By Lewis Donaldson

Gunnedah PCYC is sending 24 local 15-16 year olds to Sydney to play in the statewide competition, Nations of Origin.

Two teams made up of indigenous and non-indigenous young people will compete across five sports: rugby, netball, basketball, gymnastics and soccer.

Nations of Origin is a program designed to bring together indigenous and non-indigenous young people and encompasses four key components of reconciliation, education, cultural identity and sport. Teams will also represent their Aboriginal nation, Gamilaraay, in the sporting tournament.

Last year, more than 1000 young people participated. There were 131 teams, 45 PCYC clubs involved and 25 Aboriginal nations represented across five sports.

Between July 14-18, the students will play against others in their age group. During that time, the Gunnedah teens will also take part in a cultural bridge climb of Sydney Harbour Bridge.

To get the kids to Sydney, the costs are proving a challenge. Fortunately, generous local businesses have contributed money and equipment to help allow for the two teams to go. The sponsorship helps cover the costs of uniforms, transport, food and accommodation.

Jessica Blair, club manager of Gunnedah PCYC and sector manager presiding over Moree, Armidale and Tamworth clubs, spoke regarding the generous support.

“[As of June 24] we’ve raised about $12,000 so far and the goal is to get to $26,000,” Ms Blair said.

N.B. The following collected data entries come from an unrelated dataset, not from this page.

Lemma unit_spikes_spec (all : list (string * CelFile V)) :
  forall d d', unit_spikes all d = inr d' ->
    (forall k, List.concat (dd_get k d')
               = (List.concat (dd_get k d) ++ group_times all k)%list) /\
    (forall k, In k (map fst d') <-> In k (map fst d) \/ group_times all k <> []) /\
    (NoDup (map fst d) -> NoDup (map fst d')).
Proof.
  induction all as [|[tt cel] all IH]; intros d d' E.
  - cbn in E. injection E as <-. split; [|split].
    + intros k. cbn. rewrite app_nil_r. reflexivity.
    + intros k. cbn. split; [auto | intros [?|Hn]; [assumption | congruence]].
    + auto.
  - cbn [unit_spikes] in E.
    assert (Hv : forall k, group_times ((tt, cel) :: all) k
                 = ((if unit_key_eqb (tt, cluster_id_of cel) k
                     then valid_spike_times cel else []) ++ group_times all k)%list)
      by (intros k; apply group_times_cons).
    unfold valid_spike_times in Hv.
    destruct (spike_times cel) as [e|ts]; [discriminate E|]. cbn [bind] in E.
    destruct (drop_nan ts) as [|v vs] eqn:Ev; cbn [List.length Nat.ltb Nat.leb] in E.
    + destruct (IH _ _ E) as [Hc [Hk Hn]]. split; [|split; [|exact Hn]].
      * intros k. rewrite Hc, Hv. destruct (unit_key_eqb _ k); reflexivity.
      * intros k. rewrite Hk, Hv. destruct (unit_key_eqb _ k); reflexivity.
    + destruct (IH _ _ E) as [Hc [Hk Hn]]. split; [|split].
      * intros k. rewrite Hc, Hv, dd_get_append.
        destruct (unit_key_eqb _ k); [|reflexivity].
        rewrite concat_app. cbn [List.concat]. rewrite app_nil_r, app_assoc.
        reflexivity.
      * intros k. rewrite Hk, Hv, dd_keys_append.
        destruct (unit_key_eqb (tt, cluster_id_of cel) k) eqn:Ek.
        -- apply unit_key_eqb_eq in Ek. subst k. split; [|auto].
           intros _. right. discriminate.
        -- cbn [app]. split; [|tauto]. intros [[?| ->]|?]; auto.
           assert (Ht : unit_key_eqb (tt, cluster_id_of cel) (tt, cluster_id_of cel) = true)
             by (apply unit_key_eqb_eq; reflexivity).
           congruence.
      * intros Hd. apply Hn. apply dd_keys_nodup. exact Hd.
Qed.

Lemma unit_spikes_total (all : list (string * CelFile V)) :
  (forall p, In p all -> exists ts, spike_times (snd p) = inr ts) ->
  forall d, exists d', unit_spikes all d = inr d'.
Proof.
  induction all as [|[tt cel] all IH]; intros Hall d.
  - exists d. reflexivity.
  - cbn [unit_spikes].
    destruct (Hall (tt, cel) (or_introl eq_refl)) as [ts Ets]. cbn [snd] in Ets.
    rewrite Ets. cbn [bind].
    destruct (0 <? List.length (drop_nan ts))%nat;
      apply IH; intros p Hp; apply Hall; right; exact Hp.
Qed.

(** The rows [units] returns, from the dictionary the loop built. *)
Lemma units_rows (all : list (string * CelFile V)) (us : list (string * Z * list V)) :
  units all = inr us ->
  exists d,
    unit_spikes all [] = inr d /\
    map (fun u => (fst (fst u), snd (fst u))) us
      = stable_sort unit_key_leb (map fst d) /\
    forall tt cid ts,
      In (tt, cid, ts) us <->
      In (tt, cid) (map fst d) /\
      ts = stable_sort fleb (group_times all (tt, cid)).
Proof.
  unfold units. destruct (unit_spikes all []) as [e|d] eqn:E; [discriminate|].
  cbn [bind ret]. intros Eus. injection Eus as <-. exists d.
  destruct (unit_spikes_spec all [] d E) as [Hc _].
  split; [reflexivity|]. split.
  - rewrite map_map. cbn [fst snd].
    erewrite map_ext; [apply map_id|]. intros [t c]. reflexivity.
  - intros tt cid ts. rewrite in_map_iff. split.
    + intros [[t c] [Eu Hin]]. cbn [fst snd] in Eu. injection Eu as -> -> <-.
      apply stable_sort_in in Hin. split; [exact Hin|].
      rewrite Hc. reflexivity.
    + intros [Hin ->]. exists (tt, cid). cbn [fst snd]. split.
      * rewrite Hc. reflexivity.
      * apply stable_sort_in. exact Hin.
Qed.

“It’s a real challenge, coming from a regional community, four nights of accommodation and taking this many kids to Sydney… it’s very expensive.”

Among some of the sponsors are Carter’s Chemist who have contributed money and donated mouth guards to all 24 kids. Whitehaven has also donated $3000 which covers the costs for at least three Gunnedah teens to go to Sydney.

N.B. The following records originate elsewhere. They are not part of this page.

Lemma wp_to_int (s : string) Q E st :
  match int s with
  | Some z => Q z st
  | None => E (ValueError s) st
  end → wp (to_int s) Q E st.
Proof. unfold wp, to_int. by destruct (int s). Qed.

(** The loop rule: an invariant of the state that every iteration keeps. *)
Lemma wp_for_each {A} (f : A → M unit) (l : list A)
    (I : state → Prop) (E : exception → state → Prop) st :
  I st →
  (∀ x st, x ∈ l → I st → wp (f x) (λ _ st', I st') E st) →
  wp (for_each f l) (λ _ st', I st') E st.
Proof.
  revert st; induction l as [|x l IH]; intros st HI Hf; simpl.
  - by apply wp_ret.
  - apply wp_bind. eapply wp_mono; [apply Hf; [left | done] | | done].
    intros [] st' HI'. apply IH; [done |].
    intros y st'' Hy. apply Hf. by right.
Qed.

Ltac wp_step :=
  lazymatch goal with
  | |- wp (_ ≫= _) _ _ _ => apply wp_bind
  | |- wp (mret _) _ _ _ => apply wp_ret
  | |- wp (gets _) _ _ _ => apply wp_gets
  | |- wp (modify _) _ _ _ => apply wp_modify
  | |- wp (when _ _) _ _ _ => apply wp_when
  | |- wp (err _) _ _ _ => apply wp_err
  | |- wp (raise _) _ _ _ => apply wp_raise
  | |- wp (to_int _) _ _ _ => apply wp_to_int
  | |- wp (if ?b then _ else _) _ _ _ => destruct b eqn:?
  end.

Ltac wp_run := repeat wp_step.

(** ** The stages of the loop body *)

Ltac wp_case :=
  lazymatch goal with
  | |- if ?b then _ else _ => destruct b eqn:?
  | |- match ?x with Some _ => _ | None => _ end => destruct x eqn:?
  end.

Ltac wp_go := repeat first [wp_step | wp_case].

Ltac bools :=
  repeat match goal with
  | H : negb _ = true |- _ => apply negb_true_iff in H
  | H : negb _ = false |- _ => apply negb_false_iff in H
  | H : _ || _ = true |- _ => apply orb_true_iff in H
  | H : _ || _ = false |- _ => apply orb_false_iff in H as [? ?]
  | H : _ && _ = true |- _ => apply andb_true_iff in H as [? ?]
  | H : _ && _ = false |- _ => apply andb_false_iff in H
  | H : (_ =? _) = true |- _ => apply Z.eqb_eq in H
  | H : (_ =? _) = false |- _ => apply Z.eqb_neq in H
  | H : (_ <? _) = true |- _ => apply Z.ltb_lt in H
  | H : (_ <? _) = false |- _ => apply Z.ltb_ge in H
  | H : (_ >? _) = true |- _ => rewrite Z.gtb_ltb in H
  | H : (_ >? _) = false |- _ => rewrite Z.gtb_ltb in H
  | H : bool_decide _ = true |- _ => apply bool_decide_eq_true in H
  | H : bool_decide _ = false |- _ => apply bool_decide_eq_false in H
  end.

Lemma line_tagged_message n reason :
  line_tagged n (RuntimeError (message n reason)).
Proof. by exists reason. Qed.

Lemma forallb_nonempty (fields : list string) :
  forallb (λ f, negb (is_empty f)) fields = true ↔
  Forall (λ f, f ≠ EmptyString) fields.
Proof.
  rewrite forallb_forall, Forall_forall. unfold is_empty.
  split; intros H f Hf.
  - apply list_elem_of_In, H in Hf. by destruct f.
  - apply list_elem_of_In, H in Hf. by destruct f.
Qed.

Section Stages.

Context (fetch : string → option string) (reverse_complement : string → string).

Lemma read_fields_spec line st :
  wp (read_fields line)
    (λ fields st', st' = set_past_comments true st ∧
                   fields = line_fields line ∧ length fields = 9%nat ∧
                   Forall (λ f, f ≠ EmptyString) fields)
    (λ e st', st' = set_past_comments true st ∧
              line_tagged (line_number st) e)
    st.
Proof.
  unfold read_fields. wp_go; bools;
    auto using line_tagged_message.
  repeat split; auto. by apply forallb_nonempty.
Qed.

Lemma parse_object_spec fields st :
  wp (parse_object fields)
    (λ o st', st' = st ∧ obj o = fields !!! 0%nat ∧
              int (fields !!! 1%nat) = Some (obj_beg o) ∧
              int (fields !!! 2%nat) = Some (obj_end o) ∧
              int (fields !!! 3%nat) = Some (pid o) ∧
              1 ≤ obj_beg o ≤ obj_end o)
    (λ e st', st' = st ∧ reported fetch (line_number st) fields e)
    st.
Proof.
  unfold parse_object, reported. wp_go; bools;
    try (split; [done |]); auto using line_tagged_message.
  - simpl. repeat split; auto; lia.
  - right; left. exists 3%nat. split; [repeat constructor | done].
  - right; left. exists 2%nat. split; [repeat constructor | done].
  - right; left. exists 1%nat. split; [repeat constructor | done].
Qed.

But a larger reason exists for the Nations of Origin sports tournament and Gunnedah’s involvement in it.

Linda Newell, a psychologist who has predominantly worked in child and adolescent mental health said this is a form of early intervention.

“There’s an issue of a lot of crime at the moment associated with young people,” Ms Newell said.

“This is early intervention at its finest.

“A lot of the kids connected to crime have struggled connecting to the community… it’s hard for them when they don’t have the right support networks around them at home.

“Kids trying to deal with their own trauma often leads to substance abuse… unfortunately it’s like self-medication.”

But in participating, the 24 young people will engage in sport, forge stronger connections with one another and have access to mentors along the way.

“PCYC provides a safe space for kids who may not have a safe space at home… where there’s violence, drug abuse or mental health issues… they get to see another option,” Ms Newell said.

“When kids get a sense of connection or belonging to their community, they won’t harm or hurt it.”

For Riley Price, he will be attending the Nations of Origin for the second year in a row, but helping out as a ballboy. He is most looking forward to “watching the boys play football together”.

“This will be another great experience… helping out other people too,” Riley said.

“It was great to represent my culture and Gunnedah.”

Jessica Blair also spoke on the benefits last year’s teams gained from participating in Nations of Origin.

“The kids were so grateful… they were able to do things that they never imagined themselves experiencing,” she said.

“A lot of these kids actually haven’t been out of Gunnedah … last year when we went, there were probably six kids that had never been out of Gunnedah and we took them to the State of Origin.

“Seeing the change [in the kids]… it’s a phenomenal experience and it’s very moving.”

Among the key objectives of the tournament are to promote reconciliation throughout NSW and provide an opportunity for young people to learn more about Aboriginal culture and history.

Nations of Origin also seeks to actively engage indigenous and non-indigenous young people in a healthy lifestyle and to help build and strengthen relationships between PCYC clubs and their local Aboriginal and Torres Strait Islander communities.

To be able to participate, the teenagers must first meet the criteria which includes having at least 80 per cent attendance at school and good interactions with police.

“We’ve found that’s been a really big motivator… kids want to go to school because they want to come to Nations of Origin,” Ms Blair said.

“It’s about showing kids positive experiences and trying to connect them to mentors and leaders in their communities so that they can make good choices in their lives.”